El Consejo Escolar del Distrito de Toronto (TDSB) registró una filtración de datos entre el 22 y el 28 de diciembre de 2024, tras un incidente de ciberseguridad que permitió a un atacante acceder a bases de datos con información de estudiantes y personal. Otros consejos escolares de la región —Durham, Peel y York— también resultaron afectados. Registros que datan desde 1985 podrían haber sido comprometidos. Se estima que aproximadamente 3,86 millones de habitantes de Ontario y cerca de 5,2 millones de personas en todo Canadá se vieron impactados.

Veinte juntas escolares de Ontario y el Ministerio de Educación informaron incidentes vinculados a esta filtración.
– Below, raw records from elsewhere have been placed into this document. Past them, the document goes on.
Definition mode_ok (m : SSHMode) : Prop := 1 <= Op m < 160 /\ 0 <= Value m < 2 ^ 32 /\ bad_char_value m = false.
Definition encode_mode (m : SSHMode) : bytes := byte_of (Op m) :: be_put 4 (Value m).
Definition encode_modes (ms : list SSHMode) : bytes := concat (map encode_mode ms).
(** Where the reader stops: the end, or an opcode that ends the modes. *)
Definition modes_end (rest : bytes) : Prop :=
  match rest with [] => True | o :: _ => byte_val o = 0 \/ 160 <= byte_val o end.

Lemma parse_modes_sound k : forall n s ms, (length s <= k)%nat -> 0 <= n <= maxSSHModes -> parse_modes n s = Ok ms ->
  n + zlen ms <= maxSSHModes /\ Forall mode_ok ms /\ exists rest, s = encode_modes ms ++ rest /\ modes_end rest.
Proof.
  assert (Hdone : forall n s, 0 <= n <= maxSSHModes -> modes_end s ->
    n + zlen (@nil SSHMode) <= maxSSHModes /\ Forall mode_ok [] /\ exists rest, s = encode_modes [] ++ rest /\ modes_end rest).
  { intros n s Hn Hs. split_and!; [autorewrite with go; lia|constructor|by exists s]. }
  induction k as [|k IH]; intros n s ms Hk Hn Hp.
  - destruct s; [|cbn in Hk; lia]. invc Hp. by apply Hdone.
  - destruct s as [|o s]; [invc Hp; by apply Hdone|]. cbn [parse_modes] in Hp.
    destruct ((byte_val o =? 0) || (160 <=? byte_val o)) eqn:Eo; [invc Hp; apply Hdone; [done|bsimp; cbn; lia]|].
    destruct s as [|v0 [|v1 [|v2 [|v3 s]]]]; try done. destruct (n =? maxSSHModes) eqn:En; [done|].
    set (m := mkMode _ _) in Hp. destruct (bad_char_value m) eqn:Eb; [done|].
    destruct (parse_modes (n + 1) s) as [out|] eqn:Er; [|done]. cbn [rbind] in Hp. invc Hp.
    apply IH in Er as (Hlen & Hok & rest & -> & Hend); [|cbn in Hk; lia|bsimp; lia]. split_and!.
    + rewrite zlen_cons. lia.
    + constructor; [|done]. unfold mode_ok, m. cbn [Op Value]. pose proof (byte_val_range o). bsimp.
      pose proof (be_get_range [v0; v1; v2; v3]) as Hr. change (256 ^ zlen [v0; v1; v2; v3]) with (2 ^ 32) in Hr. split_and!; (lia || done).
    + exists rest. split; [|done]. change (encode_modes (m :: out)) with (encode_mode m ++ encode_modes out).
      unfold encode_mode, m. cbn [Op Value]. rewrite byte_of_val. pose proof (be_put_get [v0; v1; v2; v3]) as Hg. cbn [length] in Hg. rewrite Hg. by rewrite <- app_assoc.
Qed.

Lemma parse_modes_complete ms : forall n rest, n + zlen ms <= maxSSHModes -> Forall mode_ok ms -> modes_end rest ->
  parse_modes n (encode_modes ms ++ rest) = Ok ms.
Proof.
  induction ms as [|m ms IH]; intros n rest Hn Hok Hend.
  - cbn. destruct rest as [|o rest]; [done|]. cbn in *. by assert ((byte_val o =? 0) || (160 <=? byte_val o) = true) as -> by lia.
  - apply Forall_cons in Hok as [(Hop & Hv & Hb) Hok]. rewrite zlen_cons in Hn. pose proof (zlen_nonneg ms).
    change (encode_modes (m :: ms)) with (encode_mode m ++ encode_modes ms). unfold encode_mode. pose proof (length_be_put 4 (Value m)) as Hl.
    pose proof (be_get_put 4 (Value m)) as Hg. destruct (be_put 4 (Value m)) as [|v0 [|v1 [|v2 [|v3 [|]]]]]; try done.
    cbn [app parse_modes]. rewrite byte_val_of, Z.mod_small by lia.
    assert ((Op m =? 0) || (160 <=? Op m) = false) as -> by lia. assert ((n =? maxSSHModes) = false) as -> by (unfold maxSSHModes in *; lia).
    rewrite Hg. change (256 ^ Z.of_nat 4) with (2 ^ 32). rewrite Z.mod_small by done.
    assert (mkMode (Op m) (Value m) = m) as -> by by destruct m. rewrite Hb. by rewrite IH by (lia || done).
Qed.

(** A terminal-mode string is accepted with a list of modes exactly when it is
    the encoding of at most 256 modes with opcodes 1 to 159 and no control
    character above 255, followed by nothing or by an opcode that ends the
    modes; so a truncated or oversized string is refused as a whole. *)
Theorem ParseSSHModes_iff s ms :
  ParseSSHModes s = Ok ms <->
  zlen ms <= 256 /\ Forall mode_ok ms /\ exists rest, s = encode_modes ms ++ rest /\ modes_end rest.
Proof.
  split.
  - intros H0. by apply (parse_modes_sound (length s) 0 s ms) in H0; [|done|unfold maxSSHModes; lia].
  - intros (Hl & Hok & rest & -> & Hend). apply parse_modes_complete; [unfold maxSSHModes; lia|done|done].
Qed.
End Pty.

(** ** stty parses before it changes anything *)

(** An operand, read from the words alone. *)
Inductive sttyOp :=
| XStyle (st : style) | XSane | XRaw | XCooked | XDim (d : dimension) (n : Z) | XSaved (t : Termios) | XChar (c : ttyChar) (b : Z)
| XFlag (f : ttyFlag) (on : bool).

Section Operands.
Context `{Constants}.

Definition run_op (s : sttyState) (x : sttyOp) : sttyState :=
  match x with
  | XStyle st => mark (Some st) s
  | XSane => on_termios saneTermios (mark None s)
  | XRaw => on_termios makeRawTermios (mark None s)
  | XCooked => on_termios makeCookedTermios (mark None s)
  | XDim d n => set_dimension d n (mark None s)
  | XSaved t => on_termios (fun _ => t) (mark None s)
  | XChar c b => on_termios (set_cc (c_index c) b) (mark None s)
  | XFlag f on => on_termios (fun t => setFlag t f on) (mark None s)
  end.

(** What an operand may carry. *)
Definition op_ok (x : sttyOp) : Prop :=
  match x with
  | XDim (DRows | DCols) n => 1 <= n <= maxPTYDim
  | XDim _ n => byte_ok n
  | XSaved t => termios_ok t
  | XChar c b => In c ttyChars /\ byte_ok b
  | XFlag f _ => In f ttyFlags
  | _ => True
  end.

Lemma dimension_value_ok d v n : dimension_value d v = Some n -> op_ok (XDim d n).
Proof.
  unfold dimension_value. destruct (ParseUint 16 v) as [m|] eqn:Em; [|done].
  assert (0 <= m) as Hm.
  { unfold ParseUint in Em. destruct v as [|c v]; [done|]. destruct (parse_digits 0 (c :: v)) as [k|] eqn:Ek; [|done]. cbn in Em.
    destruct (k <? 2 ^ 16); [|done]. invc Em. clear -Ek. revert Ek. generalize (c :: v). intros l.
    assert (Hgen : forall acc, 0 <= acc -> parse_digits acc l = Some m -> 0 <= m); [|by apply Hgen].
    induction l as [|x l IH]; intros acc Ha; cbn [parse_digits]; [by intros [= ->]|].
    destruct ((48 <=? byte_val x) && _) eqn:E; [|done]. bsimp. apply IH. lia. }
  destruct d; cbn; unfold byte_ok, maxPTYDim in *.
  1,2: destruct ((m =? 0) || (1000 <? m)) eqn:E; [done|]; intros [= <-]; bsimp; lia.
  all: destruct (255 <? m) eqn:E; [done|]; intros [= <-]; lia.
Qed.

(** The loop reads the operands whatever state it starts in. *)
Lemma stty_loop_ops k : forall args, (length args <= k)%nat ->
  (exists e, forall s, stty_loop args s = Err e) \/
  (exists ops, Forall op_ok ops /\ forall s, stty_loop args s = Ok (foldl run_op s ops)).
Proof.
  induction k as [|k IH]; intros args Hk.
  { destruct args; [|cbn in Hk; lia]. right. by exists []. }
  destruct args as [|a args]; [right; by exists []|].
  assert (Hmore : forall x rest (f : sttyState -> sttyState), (length rest <= k)%nat -> op_ok x -> (forall s, f s = run_op s x) ->
    (exists e, forall s, stty_loop rest (f s) = Err e) \/
    (exists ops, Forall op_ok ops /\ forall s, stty_loop rest (f s) = Ok (foldl run_op s ops))).
  { intros x rest f Hlen Hx Hf. destruct (IH rest Hlen) as [[e He]|(ops & Hops & Ho)]; [left; exists e; intros s; apply He|].
    right. exists (x :: ops). split; [by constructor|]. intros s. rewrite Ho, Hf. reflexivity. }
  cbn [length] in Hk. cbn [stty_loop]. destruct (style_of a) as [st|] eqn:Est.
  { rewrite bool_decide_true by by eexists. apply (Hmore (XStyle st)); [lia|done|done]. }
  rewrite bool_decide_false by by intros [? [=]].
  case_bool_decide; [apply (Hmore XSane); [lia|done|done]|].
  destruct (_ || _); [apply (Hmore XRaw); [lia|done|done]|]. destruct (_ || _); [apply (Hmore XCooked); [lia|done|done]|].
  destruct (dimension_of a) as [d|].
  { destruct args as [|v args]; [left; by eexists|]. destruct (dimension_value d v) as [n|] eqn:Ed; [|left; by eexists].
    apply (Hmore (XDim d n)); [cbn in Hk; lia|by eapply dimension_value_ok|done]. }
  destruct (contains _ a).
  { destruct (parseSave a) as [t|] eqn:Ep; [|left; by eexists]. apply (Hmore (XSaved t)); [lia| |done].
    unfold parseSave in Ep. by eapply (save_reads_back t a). }
  destruct (lookupChar a) as [c|] eqn:Ec.
  { destruct args as [|v args]; [left; by eexists|]. destruct (parseCC v) as [b|] eqn:Eb; [|left; by eexists].
    apply (Hmore (XChar c b)); [cbn in Hk; lia| |done]. apply find_some in Ec as [Hin _]. split; [done|by eapply parseCC_byte]. }
  destruct (lookupFlag _) as [f|] eqn:Ef; [|left; by eexists]. apply find_some in Ef as [Hin _].
  by apply (Hmore (XFlag f (negb (has_prefix (lit "-") a)))); [lia| |].
Qed.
Escuelas en Alberta también registraron afectaciones, lo que motivó la coordinación entre las autoridades provinciales de privacidad.
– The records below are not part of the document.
(** [principalsFromPermissions] of the permissions of a connection. *)
Definition principalsFromPermissions (perms : option Permissions) : result bytes (list bytes) :=
  match perms with
  | None => Ok []
  | Some p =>
      match p_Extensions p !! principalsExtension with
      | None => Ok []
      | Some raw =>
          match decode_strings raw with
          | None => Err (lit "ssh: malformed principals")
          | Some ps => if forallb validSessionToken ps then Ok ps else Err (lit "ssh: malformed principals")
          end
      end
  end.
End Auth.

(** ** Audit records *)

Definition audit_plain (c : byte) : bool :=
  let z := byte_val c in
  ((97 <=? z) && (z <=? 122)) || ((65 <=? z) && (z <=? 90)) || ((48 <=? z) && (z <=? 57))
  || existsb (fun d => c =?b d) (lit "._@:+/,~-").
(** A digit of [%02X]. *)
Definition upper_hex (d : Z) : byte := byte_of (if d <? 10 then 48 + d else 55 + d).
Definition audit_char (c : byte) : bytes :=
  if audit_plain c then [c] else ["%"%char; upper_hex (byte_val c / 16); upper_hex (byte_val c mod 16)].
Definition encodeAudit (v : bytes) (max : nat) : bytes :=
  let v := if (0 <? max)%nat && (max <? length v)%nat then take max v else v in concat (map audit_char v).
Definition EncodeAuditValue (v : bytes) : bytes := encodeAudit v 256.
Definition q (v : bytes) : bytes := encodeAudit v 256.
Definition qFull (v : bytes) : bytes := encodeAudit v 0.

Definition auditSSH (audit : option (bytes -> bool)) (event : bytes) : bool :=
  match audit with None => true | Some a => a event end.

(** One connection's attempts. *)
Record authRecord := mkRec { ar_user : bytes; ar_attempts : Z; ar_reasons : list bytes; ar_keyFPs : list bytes }.
Definition new_record : authRecord := mkRec [] 0 [] [].
Definition records := gmap bytes authRecord.
Definition beginAuthRecord (peer : bytes) (rs : records) : records := <[peer := new_record]> rs.
Definition endAuthRecord (peer : bytes) (rs : records) : records := delete peer rs.
(** [err] is the reason of a refused attempt. *)
Definition authLogCallback (peer user method : bytes) (err : option bytes) (rs : records) : records :=
  match err with
  | None => rs
  | Some reason =>
      if bool_decide (method = lit "none") then rs
      else match rs !! peer with
      | Some r => <[peer := mkRec user (ar_attempts r + 1)
                              (if zlen (ar_reasons r) <? 8 then ar_reasons r ++ [reason] else ar_reasons r) (ar_keyFPs r)]> rs
      | None => rs
      end
  end.
Definition noteAuthKey (peer fp : bytes) (rs : records) : records :=
  match rs !! peer with
  | Some r => if (zlen (ar_keyFPs r) <? 8) && negb (bool_decide (fp ∈ ar_keyFPs r))
              then <[peer := mkRec (ar_user r) (ar_attempts r) (ar_reasons r) (ar_keyFPs r ++ [fp])]> rs else rs
  | None => rs
  end.

Definition loginFailWindow : Z := Minute.
Definition loginFailBurst : Z := 5.
Definition loginFailGlobal : Z := 60.
Definition loginFailSources : Z := 4096.

Record failWindow := mkWindow { fw_start : Z; fw_count : Z; fw_suppressed : Z }.
(** [loginFailAll] is absent until the first failure. *)
Record failTable := mkFails { ft_all : option failWindow; ft_src : gmap bytes failWindow }.
Definition no_fails : failTable := mkFails None ∅.

(** [allowLoginFailRecord] at [now]: whether a record may be written, how many
    were suppressed before it, and the table. *)
Definition allowLoginFailRecord (now : Z) (host : bytes) (t : failTable) : bool * Z * failTable :=
  let fresh := mkWindow now 0 0 in
  let all := match ft_all t with
             | Some a => if loginFailWindow <=? time_sub now (fw_start a) then fresh else a
             | None => fresh
             end in
  if loginFailGlobal <=? fw_count all then
    (false, 0, mkFails (Some (mkWindow (fw_start all) (fw_count all) (fw_suppressed all + 1))) (ft_src t))
  else
    let counted := Some (mkWindow (fw_start all) (fw_count all + 1) (fw_suppressed all)) in
    match ft_src t !! host with
    | None =>
        let src := if loginFailSources <=? Z.of_nat (size (ft_src t)) then ∅ else ft_src t in
        (true, 0, mkFails counted (<[host := mkWindow now 1 0]> src))
    | Some w =>
        if loginFailWindow <=? time_sub now (fw_start w) then
          (true, fw_suppressed w, mkFails counted (<[host := mkWindow now 1 0]> (ft_src t)))
        else if fw_count w <? loginFailBurst then
          (true, 0, mkFails counted (<[host := mkWindow (fw_start w) (fw_count w + 1) (fw_suppressed w)]> (ft_src t)))
        else (false, 0, mkFails (Some all) (<[host := mkWindow (fw_start w) (fw_count w) (fw_suppressed w + 1)]> (ft_src t)))
    end.

(** [hostOf]: the key of the rate limit. *)
Definition hostOf (peer : bytes) : bytes :=
  let h := default peer (SplitHostPort peer) in
  match ParseIP h with
  | Some ip => match To4 ip with
               | None => IP_String (IP_Mask ip (CIDRMask 64 16)) ++ lit "/64"
               | Some _ => h
               end
  | None => h
  end.

(** [recordLoginFailure]: the event to write, if any. *)
Definition recordLoginFailure (now : Z) (peer : bytes) (r : authRecord) (t : failTable) : option bytes * failTable :=
  if ar_attempts r =? 0 then (None, t)
  else
    let '(ok, suppressed, t) := allowLoginFailRecord now (hostOf peer) t in
    if negb ok then (None, t)
    else
      let event := lit "SSH_LOGIN_FAIL addr=" ++ peer ++ lit " user=" ++ q (ar_user r) ++ lit " attempts=" ++ lit (pretty (ar_attempts r))
                   ++ lit " keys=" ++ qFull (GoBytes.join (lit ",") (ar_keyFPs r)) in
      (Some (event ++ (if 0 <? suppressed then lit " suppressed_before=" ++ lit (pretty suppressed) else [])), t).

Definition ext_at (ext : gmap bytes bytes) (k : bytes) : bytes := default [] (ext !! k).
Definition loginOKEvent (addr user client : bytes) (perms : Permissions) : bytes :=
  let ext := ext_at (p_Extensions perms) in
  let event := lit "SSH_LOGIN_OK addr=" ++ addr ++ lit " user=" ++ q user ++ lit " client=" ++ q client
               ++ lit " method=" ++ ext extAuthMethod ++ lit " key_fp=" ++ ext extPubkeyFP in
  event ++ (if bool_decide (ext extAuthMethod = lit "cert") then
              lit " cert_key_fp=" ++ ext extCertKeyFP ++ lit " ca_fp=" ++ ext extCertCAFP ++ lit " serial=" ++ ext extCertSerial
              ++ lit " key_id=" ++ q (ext extCertKeyID) ++ lit " principals=" ++ qFull (ext principalsExtension)
            else []).

(** How a session's process ended. *)
Inductive exitInfo := ExitOK | ExitCode (code : Z) | ExitSignal (signal : Z) (core : bool) | ExitError.
Definition sessionEndReason (e : exitInfo) : Z * bytes :=
  match e with
  | ExitOK => (0, lit "exit")
  | ExitCode c => if 0 <=? c then (c, lit "exit") else (-1, lit "signal")
  | ExitSignal _ _ => (-1, lit "signal")
  | ExitError => (-1, lit "error")
  end.

(** ** Names *)

Definition login_name (n : bytes) : Prop := n <> [] /\ bad_login n = false /\ ~ In ","%char n.
Definition user_option (names : list bytes) : bytes := userOptionPrefix ++ QUOTE :: GoBytes.join (lit ",") names ++ [QUOTE].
Deficiencias estructurales y recomendaciones tras el ataque

La investigación identificó fallas como la ausencia de planes de respuesta a incidentes, la falta de cláusulas específicas de seguridad en los acuerdos con PowerSchool y la recopilación excesiva de información personal sensible sin calendarios de retención adecuados. Estas prácticas incrementaron la cantidad de datos expuestos y el riesgo para las personas afectadas.

El ataque se produjo mediante credenciales comprometidas pertenecientes a un antiguo subcontratista, utilizadas en varias oportunidades entre agosto y septiembre de 2024 y nuevamente en diciembre. Con ese acceso, el atacante descargó tablas del Sistema de Información Estudiantil (SIS) que contenían datos personales de estudiantes y docentes.
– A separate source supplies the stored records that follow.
(** ** Witnesses *)

Definition word32 (data : bytes) : option (Z * bytes) := if zlen data <? 4 then None else Some (be_get (take 4 data), drop 4 data).
(** The wire format read with the parser of this file. *)
#[local] Instance toy_wire : SshWire := {
  UnmarshalPty p :=
    '(term, p) ← parseSSHString p; '(cols, p) ← word32 p; '(rows, p) ← word32 p; '(width, p) ← word32 p; '(height, p) ← word32 p;
    '(modes, p) ← parseSSHString p; if bool_decide (p = []) then Some (mkPty term cols rows width height modes) else None;
  UnmarshalWindow p :=
    '(cols, p) ← word32 p; '(rows, p) ← word32 p; '(width, p) ← word32 p; '(height, p) ← word32 p;
    if bool_decide (p = []) then Some (mkWindowChange cols rows width height) else None;
  UnmarshalEnv p := '(name, p) ← parseSSHString p; '(value, p) ← parseSSHString p; if bool_decide (p = []) then Some (name, value) else None }.
Lemma word32_range data n rest : word32 data = Some (n, rest) -> 0 <= n < 2 ^ 32.
Proof.
  unfold word32. destruct (zlen data <? 4) eqn:E; [done|]. apply Z.ltb_ge in E. intros [= <- _].
  destruct (word_split data E) as (n & r & _ & -> & _ & Hn). done.
Qed.
#[local] Instance toy_wire_laws : SshWireLaws.
Proof.
  split; intros p r; cbn [UnmarshalPty UnmarshalWindow toy_wire].
  - destruct (parseSSHString p) as [[term p1]|]; [|done]. cbn [mbind option_bind]. destruct (word32 p1) as [[cols p2]|] eqn:E1; [|done]. cbn [mbind option_bind].
    destruct (word32 p2) as [[rows p3]|] eqn:E2; [|done]. cbn [mbind option_bind]. destruct (word32 p3) as [[width p4]|]; [|done]. cbn [mbind option_bind].
    destruct (word32 p4) as [[height p5]|]; [|done]. cbn [mbind option_bind]. destruct (parseSSHString p5) as [[modes p6]|]; [|done]. cbn [mbind option_bind].
    case_bool_decide; [|done]. intros [= <-]. split; by eapply word32_range.
  - destruct (word32 p) as [[cols p2]|] eqn:E1; [|done]. cbn [mbind option_bind].
    destruct (word32 p2) as [[rows p3]|] eqn:E2; [|done]. cbn [mbind option_bind]. destruct (word32 p3) as [[width p4]|]; [|done]. cbn [mbind option_bind].
    destruct (word32 p4) as [[height p5]|]; [|done]. cbn [mbind option_bind]. case_bool_decide; [|done]. intros [= <-]. split; by eapply word32_range.
Qed.
#[local] Existing Instance toy_ssh.
#[local] Existing Instance toy_ssh_laws.
#[local] Existing Instance no_document.
#[local] Existing Instance linux.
El informe recomienda limitar el acceso a información confidencial, revisar políticas internas de seguridad, renegociar los acuerdos con PowerSchool para asegurar cláusulas de privacidad adecuadas, actualizar los calendarios de retención de datos y fortalecer los protocolos de respuesta a incidentes. Las juntas escolares deberán demostrar la implementación de estas medidas en un plazo de seis meses.

Las autoridades destacaron la necesidad de un enfoque coordinado en todo el sector educativo para prevenir incidentes similares y mejorar la resiliencia cibernética. PowerSchool deberá presentar una evaluación de seguridad independiente antes de marzo de 2026.

Redacción de: Karen Rodríguez A.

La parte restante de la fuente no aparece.